En plantant des sauvageons, au contraire, pris dans des bois ou forêts, sur un sol ingrat ou inculte, on est plus certain de la reprise ; soigné dans le terrain disposé, il développe une prompte végétation. On ne le greffe que quand il est bien repris ; n’ayant pas de déplacement à éprouver, il fournit aussitôt une abondante sève à la greffe.

Les arbres des pépinières en général, sont le produit des semis faits avec des pépins d’arbres déjà greffés, de génération en génération. Il semble qu’ils se ressentent plus des effets de la domesticité. Les sauvageons de bois, au contraire, ne sont venus que de pépins de fruits sauvages, dans lesquels la nature conserve encore tous les germes d’une grande croissance ; car si dans ses desseins, elle fait croître certains arbres pour donner des fruits, elle les fait croître aussi poux devenir grands et forts. C’est au surplus une observation généralement faite, que les arbres greffés sur place et sur sauvageons, viennent beaucoup plus gros que ceux des pépinières.
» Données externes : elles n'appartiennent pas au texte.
(* ===== verification/PolicyGates.v ===== *)
(** The other pure gates of crates/hort-domain/src/policy/: curation rules
    (curation.rs), the age gate (age.rs), the start of the quarantine window
    (quarantine_anchor.rs) and the findings a rescan adds (scan_delta.rs). *)

From stdpp Require Import pretty.
From S2P Require Import Prelude.
From S2P Require Import RustStd.
From S2P Require Import Json.
From S2P Require Import Types.
From S2P Require Import Events.
From S2P Require Import Exclusion.
From S2P Require Import ScanEngine.

(** ** Curation *)

Definition format_matches (rule : CurationRule) (coords : ArtifactCoords) : bool :=
  match r_format rule with None => true | Some f => bool_decide (f = co_format coords) end.

Definition first_matching_rule (coords : ArtifactCoords) (rules : list CurationRule)
    : option CurationRule :=
  List.find (λ rule, format_matches rule coords &&
                     pattern_matches (r_package_pattern rule) (co_name coords)) rules.

Inductive CurationOutcome : Type :=
  | CO_Allow
  | CO_Warn (rule_name reason : string)
  | CO_Block (rule_name : string) (rule_id : Uuid) (reason : string).

Definition evaluate_curation (coords : ArtifactCoords) (rules : list CurationRule)
    : CurationOutcome :=
  match first_matching_rule coords rules with
  | None => CO_Allow
  | Some rule =>
      match r_action rule with
      | CA_Block => CO_Block (r_name rule) (r_id rule) (r_reason rule)
      | CA_Warn => CO_Warn (r_name rule) (r_reason rule)
      | CA_Allow => CO_Allow
      end
  end.

Inductive RetroactiveCurationOutcome : Type :=
  | NoChange
  | RetroWarn (rule_name reason : string) (rule_id : Uuid)
  | RetroBlock (rule_name reason : string) (rule_id : Uuid).

Definition evaluate_curation_retroactive (coords : ArtifactCoords) (rules : list CurationRule)
    : RetroactiveCurationOutcome :=
  match first_matching_rule coords rules with
  | None => NoChange
  | Some rule =>
      match r_action rule with
      | CA_Block => RetroBlock (r_name rule) (r_reason rule) (r_id rule)
      | CA_Warn => RetroWarn (r_name rule) (r_reason rule) (r_id rule)
      | CA_Allow => NoChange
      end
  end.

(** ** The age gate *)

Definition AGE_RULE : string := "max-artifact-age".

Definition evaluate_age_gates (artifact_ingested_at now : DateTime) (max_age_secs : option Z)
    : list PolicyViolation :=
  match max_age_secs with
  | None => []
  | Some max =>
      let age_secs := num_seconds (signed_duration_since now artifact_ingested_at) in
      if age_secs <=? max then []
      else
        [{| rule := AGE_RULE;
            v_severity := Medium;
            message := ("Artifact is " +:+ pretty age_secs +:+ " seconds old (maximum: " +:+
                        pretty max +:+ " seconds)")%string;
            details := json_obj [("age_secs"%string, value_of_i64 age_secs);
                                 ("max_age_secs"%string, value_of_i64 max)] |}]
  end.

(** ** The quarantine anchor *)

Record AnchorEvidence : Type := {
  minted_at : DateTime;
  window : Duration;
  explicit_override : option DateTime;
  first_seen_at : option DateTime;
  trusted_upstream_published_at : option DateTime;
  is_referenced_descendant : bool;
}.

Inductive AnchorSource : Type :=
  | AS_Override
  | AS_Mint
  | AS_FirstSeen
  | AS_TrustedUpstreamPublish
  | AS_ReferencedDescendant.

Record DerivedAnchor : Type := {
  anchor : DateTime;
  source : AnchorSource;
  upstream_clamp_fired : bool;
}.

(** One candidate of the loop. *)
Definition consider (best : DateTime * AnchorSource) (c : option DateTime * AnchorSource)
    : DateTime * AnchorSource :=
  match c with
  | (Some ts, candidate_source) => if ts <? best.1 then (ts, candidate_source) else best
  | (None, _) => best
  end.

(** [None] is the panic of [minted_at - window] outside chrono's range. *)
Definition derive_quarantine_anchor (evidence : AnchorEvidence) : option DerivedAnchor :=
  match explicit_override evidence with
  | Some explicit =>
      Some {| anchor := explicit; source := AS_Override; upstream_clamp_fired := false |}
  | None =>
      let clamp_fired :=
        match trusted_upstream_published_at evidence with
        | Some ts => minted_at evidence <? ts
        | None => false
        end in
      let clamped_upstream :=
        (λ ts, Z.min ts (minted_at evidence)) <$> trusted_upstream_published_at evidence in
      descendant ←
        (if is_referenced_descendant evidence
         then Some <$> time_sub (minted_at evidence) (window evidence) else Some None);
      let '(best, from) :=
        foldl consider (minted_at evidence, AS_Mint)
          [(first_seen_at evidence, AS_FirstSeen);
           (clamped_upstream, AS_TrustedUpstreamPublish);
           (descendant, AS_ReferencedDescendant)] in
      Some {| anchor := best; source := from; upstream_clamp_fired := clamp_fired |}
  end.

(** ** Findings a rescan adds *)

Definition finding_key (f : Finding) : string * string :=
  (purl f, to_ascii_lowercase (vulnerability_id f)).

Definition compute_added_findings (prior current : list Finding) : list Finding :=
  if is_empty current then []
  else
    let prior_keys : gset (string * string) := list_to_set (finding_key <$> prior) in
    filter (λ f, finding_key f ∉ prior_keys) current.

(** ** Properties *)

(** The instants a start of the window may be taken from. *)
Definition anchor_candidates (e : AnchorEvidence) : list DateTime :=
  minted_at e ::
  option_list (first_seen_at e) ++ option_list (trusted_upstream_published_at e) ++
  (if is_referenced_descendant e then [minted_at e - window e] else []).

(** Without an operator override the quarantine window starts at the earliest
    of the mint time, the first sighting, the trusted publication time and, for
    a referenced descendant, the mint time less the window: it is one of them
    and none is earlier.  In particular it is never after the mint time, and a
    publication time in the future changes nothing but the clamp flag.  An
    override is used as it is. *)
Theorem anchor_is_earliest e d :
  derive_quarantine_anchor e = Some d →
  match explicit_override e with
  | Some explicit => anchor d = explicit ∧ source d = AS_Override
  | None =>
      anchor d ∈ anchor_candidates e ∧
      (∀ t, t ∈ anchor_candidates e → anchor d ≤ t) ∧
      (upstream_clamp_fired d = true ↔
       ∃ t, trusted_upstream_published_at e = Some t ∧ minted_at e < t)
  end.
Proof.
  unfold derive_quarantine_anchor, anchor_candidates.
  destruct (explicit_override e) as [x|]; [by intros [= <-] |].
  destruct (is_referenced_descendant e).
  - destruct (time_sub _ _) as [t|] eqn:Et; [| done]. apply checked_time_Some in Et as [-> _].
    destruct (first_seen_at e) as [fs|], (trusted_upstream_published_at e) as [up|];
      simpl; repeat case_match; intros [= <-]; simpl; set_unfold; breflect; naive_solver lia.
  - destruct (first_seen_at e) as [fs|], (trusted_upstream_published_at e) as [up|];
      simpl; repeat case_match; intros [= <-]; simpl; set_unfold; breflect; naive_solver lia.
Qed.

Definition sample_evidence : AnchorEvidence :=
  {| minted_at := 1000; window := 300; explicit_override := None; first_seen_at := Some 900;
     trusted_upstream_published_at := Some 2000; is_referenced_descendant := true |}.

Lemma anchor_is_earliest_witness :
  let d := {| anchor := 700; source := AS_ReferencedDescendant; upstream_clamp_fired := true |} in
  derive_quarantine_anchor sample_evidence = Some d ∧
  ∀ t, t ∈ anchor_candidates sample_evidence → 700 ≤ t.
Proof.
  split; [vm_compute; reflexivity |].
  apply (anchor_is_earliest sample_evidence
           {| anchor := 700; source := AS_ReferencedDescendant; upstream_clamp_fired := true |}).
  vm_compute. reflexivity.
Defined.

(** Rule [r] is about the package: the formats agree and the pattern, read as a
    glob, matches the name. *)
Definition rule_matches (coords : ArtifactCoords) (r : CurationRule) : Prop :=
  (∀ f, r_format r = Some f → f = co_format coords) ∧
  glob (as_bytes (r_package_pattern r)) (as_bytes (co_name coords)).

Lemma rule_matches_spec coords r :
  format_matches r coords && pattern_matches (r_package_pattern r) (co_name coords) = true ↔
  rule_matches coords r.
Proof.
  unfold rule_matches, format_matches, pattern_matches.
  rewrite andb_true_iff, matches_inner_glob.
  destruct (r_format r); [rewrite bool_decide_eq_true |]; naive_solver.
Qed.

Lemma first_matching_rule_spec coords rules r :
  first_matching_rule coords rules = Some r ↔
  ∃ before after, rules = before ++ r :: after ∧ rule_matches coords r ∧
                  ∀ r', r' ∈ before → ¬ rule_matches coords r'.
Proof.
  unfold first_matching_rule. induction rules as [| r0 rules IH]; simpl.
  - split; [done |]. by intros ([|] & ? & ? & _).
  - destruct (_ && _) eqn:E.
    + apply rule_matches_spec in E. split.
      * intros [= <-]. exists [], rules. split_and!; [done..|]. by intros ? ?%elem_of_nil.
      * intros (before & after & Heq & Hr & Hb). destruct before as [| r1 before]; simplify_eq/=; [done |].
        destruct (Hb r1); [left | done].
    + assert (Hr0 : ¬ rule_matches coords r0) by (rewrite <- rule_matches_spec; congruence).
      rewrite IH. split.
      * intros (before & after & -> & Hr & Hb). exists (r0 :: before), after.
        split_and!; [done..|]. intros r' [-> | Hr']%elem_of_cons; [done | by apply Hb].
      * intros (before & after & Heq & Hr & Hb). destruct before as [| r1 before]; simplify_eq/=; [done |].
        exists before, after. split_and!; [done..|]. intros r' Hr'. apply Hb. by right.
Qed.

(** A package is blocked by the first curation rule that is about it, and only
    when that rule says so: the ingest gate blocks with rule [r] exactly when
    [r] is a blocking rule that matches (format, and package pattern read as a
    glob) and no earlier rule matches; the retroactive sweep blocks the same
    packages with the same rule. *)
Theorem curation_first_match_blocks coords rules n i reason :
  (evaluate_curation coords rules = CO_Block n i reason ↔
   ∃ before r after, rules = before ++ r :: after ∧ rule_matches coords r ∧
     (∀ r', r' ∈ before → ¬ rule_matches coords r') ∧
     r_action r = CA_Block ∧ n = r_name r ∧ i = r_id r ∧ reason = r_reason r) ∧
  (evaluate_curation coords rules = CO_Block n i reason ↔
   evaluate_curation_retroactive coords rules = RetroBlock n reason i).
Proof.
  unfold evaluate_curation, evaluate_curation_retroactive.
  destruct (first_matching_rule coords rules) as [r|] eqn:E.
  - split; [| destruct (r_action r); naive_solver]. split.
    + intros Hb. apply first_matching_rule_spec in E as (before & after & ? & ? & ?).
      exists before, r, after. destruct (r_action r); simplify_eq; naive_solver.
    + intros (before & r' & after & Heq & Hm & Hb & Ha & -> & -> & ->).
      assert (Hr : first_matching_rule coords rules = Some r')
        by (apply first_matching_rule_spec; eauto).
      assert (r' = r) as -> by congruence. by rewrite Ha.
  - split; [| done]. split; [done |]. intros (before & r & after & Heq & Hm & Hb & _).
    assert (Hr : first_matching_rule coords rules = Some r)
      by (apply first_matching_rule_spec; eauto). congruence.
Qed.

(** A rescan reports the findings whose component and identifier (letter case
    aside) the previous scan did not have. *)
Lemma elem_of_added_findings prior current f :
  f ∈ compute_added_findings prior current ↔
  f ∈ current ∧ ∀ g, g ∈ prior → finding_key g ≠ finding_key f.
Proof.
  unfold compute_added_findings. destruct (is_empty current) eqn:E.
  - apply is_empty_true in E as ->. rewrite elem_of_nil. naive_solver.
  - rewrite list_elem_of_filter, elem_of_list_to_set, list_elem_of_fmap. split.
    + intros [Hn Hf]. split; [done |]. intros g Hg Heq. apply Hn. by exists g.
    + intros [Hf Hn]. split; [| done]. intros (g & Heq & Hg). by apply (Hn g).
Qed.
Si on a donc l’intention de former des vergers, il faut préférer les sauvageons ; si on ne veut avoir que des espaliers, il faut préférer les arbres des pépinières, autant pour le choix des fruits que pour les succès même de l’arbre : car j’ai vu souvent des sauvageons greffés pour espalier, trop s’emporter en sève, ne pas rapporter, et avoir besoin d’une main bien habile pour les mettre à fruit.

Je conseillerai encore à ceux qui voudront former des vergers, de tenir tout le terrain en état de labour, pendant au moins cinq à six années. Je n’ai pas besoin d’avertir que ce travail doit être fait avec une grande circonspection, et que le dessous des arbres doit être travaillé à main d’homme. On pourra semer quelques végétaux printaniers, pour dédommager des fruits. D’ailleurs la détriture des feuilles, la fraîcheur qu’elles concentreront, ne pourront que favoriser la végétation des arbres. Que ceux qui pourroient douter de la réalité des effets d’une telle pratique, examinent ou consultent ceux qui ont vu les noyers, pommiers, châtaigniers, mûriers, partout où on est en l’usage d’ensemencer les terres sur lesquelles ils croissent.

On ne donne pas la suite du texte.